To ensure that there are no more crises like the debt ceiling impasse last year, Mr. Geithner proposed permanently ending Congressional purview over the federal borrowing limit, Republican aides said. He said that Congress could be allowed to pass a resolution blocking an increase in the debt limit, but that the president would be able to veto that resolution. Congress could block a higher borrowing limit only if two-thirds of lawmakers overrode the veto.

In total, Mr. Geithner presented the package as a $4 trillion reduction in future deficits, but that too was disputed. The figure includes cuts to domestic programs agreed to last year that the White House put at $1.2 trillion but that Republicans say is about $300 billion less.
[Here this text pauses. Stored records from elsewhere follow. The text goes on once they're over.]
Lemma apex_least n : n ∈ names -> ~ canonical_lt n apex.
Proof.
  destruct Hzone as [[rest ->] Hs _]. apply StronglySorted_inv in Hs as [_ Hs].
  rewrite Forall_forall in Hs. intros [->|Hn]%elem_of_cons; [apply canonical_lt_irrefl|].
  intros Hlt. apply (canonical_lt_irrefl n). eapply canonical_lt_trans; [done|]. by apply Hs.
Qed.

(** A record of the chain covers no name of the zone. *)
Lemma chain_record_covers_none r q n :
  nsec_pair r ∈ chain_pairs apex names -> n ∈ names -> canonicalCmp n q = 0%Z ->
  Nsec.covers apex r q = false.
Proof.
  intros Hr Hn Hq. apply not_true_iff_false. unfold Nsec.covers.
  intros [Ho Hx]%andb_true_iff. bool_facts. fold (canonical_lt (Name (NSEC_Hdr r)) q) in Ho.
  rewrite <- (canonical_lt_cmp_0 _ _ _ Hq) in Ho.
  destruct Hzone as [Hh Hs Hc]. rewrite Forall_forall in Hc.
  apply chain_pairs_gap in Hr as [Ho' [[_ Hlast]|(Hx' & Hox & Hgap)]]; [by eapply Hlast| |done].
  apply orb_true_iff in Hx as [Hx|Hx]; bool_facts.
  - specialize (Hc _ Hx'). unfold canonical in Hc. rewrite Hx in Hc.
    apply (apex_least _ Ho'). by rewrite Hc.
  - apply (Hgap n Hn Ho). unfold canonical_lt in *. rewrite canonicalCmp_key in *.
    apply key_cmp_eq in Hq. by rewrite Hq.
Qed.
End nsec_chain.

Section nsec_proofs.
Context `{L : DnsLib} `{!DnsLaws L}.

(** With the last owner below [q], or [q] just below a successor, the chain
    has a record that covers [q]. *)
Lemma chain_covers apex n ns q :
  StronglySorted canonical_lt (n :: ns) ->
  canonical_lt n q -> (forall m, m ∈ ns -> canonicalCmp m q <> 0%Z) ->
  exists o x, (o, x) ∈ chain_pairs apex (n :: ns) /\ canonical_lt o q /\
    (x = apex \/ canonical_lt q x).
Proof.
  revert n; induction ns as [|m ns IH]; intros n Hs Hn Hne.
  - exists n, apex. split_and!; [apply list_elem_of_singleton; done|done|by left].
  - apply StronglySorted_inv in Hs as [Hs _].
    destruct (canonical_trichotomy m q) as [Hm|[Hm|Hm]].
    + destruct (IH m Hs Hm) as (o & x & Hin & Ho & Hx); [set_solver|].
      exists o, x. split; [|done]. simpl. by apply elem_of_cons; right.
    + exfalso. apply (Hne m); [set_solver|done].
    + exists n, m. split_and!; [simpl; by apply elem_of_cons; left|done|by right].
Qed.

Lemma nsec_covers_none apex names doe q n :
  zone_names apex names -> nsec_zone doe = apex ->
  (forall r, r ∈ nsec_records doe -> nsec_pair r ∈ chain_pairs apex names) ->
  existsb (fun r => Nsec.covers (nsec_zone doe) r q) (nsec_records doe) = true ->
  n ∈ names -> canonicalCmp n q <> 0%Z.
Proof.
  intros Hz <- Hrecs [r [Hr Hc]]%existsb_exists Hn Hq.
  rewrite (chain_record_covers_none _ _ Hz r q n) in Hc; [done| |done|done].
  by apply Hrecs, list_elem_of_In.
Qed.

(** C32: an NSEC proof of non-existence is sound.  When every NSEC record a
    response carries belongs to the zone's chain, a successful
    [PerformQNameDoesNotExistProof] implies that neither the query name nor
    the wildcard of its parent is a name of the zone. *)
Theorem nsec_nxdomain_sound apex names doe qname :
  zone_names apex names -> nsec_zone doe = apex ->
  (forall r, r ∈ nsec_records doe -> nsec_pair r ∈ chain_pairs apex names) ->
  Nsec.PerformQNameDoesNotExistProof doe qname = true ->
  forall n, n ∈ names ->
    canonicalCmp n qname <> 0%Z /\
    canonicalCmp n (wildcardName (dns_CanonicalName qname)) <> 0%Z.
Proof.
  intros Hz Hd Hrecs [_ [Hq Hw]%andb_true_iff]%andb_true_iff n Hn.
  split; [rewrite <- cmp_canonical_r|]; by eapply nsec_covers_none.
Qed.

(** C31: with the zone's whole NSEC chain at hand, [verifyQNameCovered] answers
    exactly: a name is covered if and only if it sorts after the apex and is
    no name of the zone. *)
Theorem nsec_full_chain_exact apex names doe qname :
  zone_names apex names -> nsec_zone doe = apex ->
  (forall p, p ∈ map nsec_pair (nsec_records doe) <-> p ∈ chain_pairs apex names) ->
  Nsec.verifyQNameCovered doe qname = true <->
  canonical_lt apex qname /\ (forall n, n ∈ names -> canonicalCmp n qname <> 0%Z).
Proof.
  intros Hz Hd Hp. split.
  - intros Hcov. pose proof Hcov as [r [Hr Hc]]%existsb_exists.
    assert (Hsub : forall r, r ∈ nsec_records doe -> nsec_pair r ∈ chain_pairs apex names).
    { intros r' Hr'. apply Hp, list_elem_of_fmap. eauto. }
    assert (Hne : forall n, n ∈ names -> canonicalCmp n qname <> 0%Z).
    { intros n Hn. rewrite <- cmp_canonical_r. by eapply nsec_covers_none. }
    split; [|done]. apply andb_true_iff in Hc as [Ho _]. bool_facts.
    rewrite cmp_canonical_r in Ho.
    apply list_elem_of_In, Hsub in Hr.
    assert (Hown : Name (NSEC_Hdr r) ∈ names) by (eapply chain_pairs_gap; [apply Hz|apply Hr]).
    destruct (canonical_trichotomy apex (Name (NSEC_Hdr r))) as [Hlt|[Heq|Hlt]].
    + by eapply canonical_lt_trans.
    + unfold canonical_lt. rewrite canonicalCmp_key in *. apply key_cmp_eq in Heq. by rewrite Heq.
    + exfalso. by eapply apex_least.
  - intros [Hlt Hne]. pose proof Hz as [[rest Hrest] Hs Hcan]. rewrite Hrest in Hs, Hne.
    destruct (chain_covers apex apex rest qname Hs Hlt) as (o & x & Hin & Ho & Hx); [set_solver|].
    rewrite <- Hrest in Hin. apply Hp, list_elem_of_fmap in Hin as (r & Hr & Hin).
    apply existsb_exists. exists r. split; [by apply list_elem_of_In|].
    unfold nsec_pair in Hr. simplify_eq. unfold Nsec.covers.
    rewrite cmp_canonical_r, bool_decide_true by done. simpl. apply orb_true_iff.
    destruct Hx as [Hx|Hx]; [left|right]; apply bool_decide_eq_true.
    + rewrite Hx. by apply Forall_inv in Hcan.
    + rewrite cmp_canonical_l. exact Hx.
Qed.
End nsec_proofs.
And it counts savings from ending the wars in Iraq and Afghanistan, even though no one has proposed maintaining war spending over the next decade at the current rate.

“Listen, this is not a game,” Mr. Boehner said. “Jobs are on the line. The American economy is on the line. And this is a moment for adult leadership.”

Senate Democratic leaders left their meeting with Mr. Geithner ecstatic. If the Republicans want additional spending cuts in that down payment, the onus is on them to put them on the table, said Senator Harry Reid of Nevada, the Democratic leader.